The problem. Report each line below that carries the word "Python".
_ _ _ _ _ _ _
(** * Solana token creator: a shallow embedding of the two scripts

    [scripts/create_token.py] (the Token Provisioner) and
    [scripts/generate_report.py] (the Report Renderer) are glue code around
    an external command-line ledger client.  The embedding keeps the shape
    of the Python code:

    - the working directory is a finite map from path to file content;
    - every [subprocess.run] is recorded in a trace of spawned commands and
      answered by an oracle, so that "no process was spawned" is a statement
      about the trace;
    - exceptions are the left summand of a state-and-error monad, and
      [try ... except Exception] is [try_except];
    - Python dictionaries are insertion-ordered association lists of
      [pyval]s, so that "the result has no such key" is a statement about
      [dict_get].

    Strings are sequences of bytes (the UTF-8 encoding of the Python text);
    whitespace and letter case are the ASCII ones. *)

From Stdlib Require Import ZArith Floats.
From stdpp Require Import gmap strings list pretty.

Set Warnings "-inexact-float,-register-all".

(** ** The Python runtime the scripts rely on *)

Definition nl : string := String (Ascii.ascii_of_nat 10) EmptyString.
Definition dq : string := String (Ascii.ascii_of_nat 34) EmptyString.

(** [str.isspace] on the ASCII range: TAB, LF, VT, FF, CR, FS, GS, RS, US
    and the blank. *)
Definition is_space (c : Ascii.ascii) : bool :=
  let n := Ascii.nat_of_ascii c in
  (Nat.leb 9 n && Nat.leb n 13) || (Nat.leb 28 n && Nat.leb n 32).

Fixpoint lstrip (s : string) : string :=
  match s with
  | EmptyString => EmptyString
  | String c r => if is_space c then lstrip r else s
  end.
_ _ _ _ _ _ _
Answer box.
    of the Python code:
    - Python dictionaries are insertion-ordered association lists of
    Strings are sequences of bytes (the UTF-8 encoding of the Python text);
(** ** The Python runtime the scripts rely on *)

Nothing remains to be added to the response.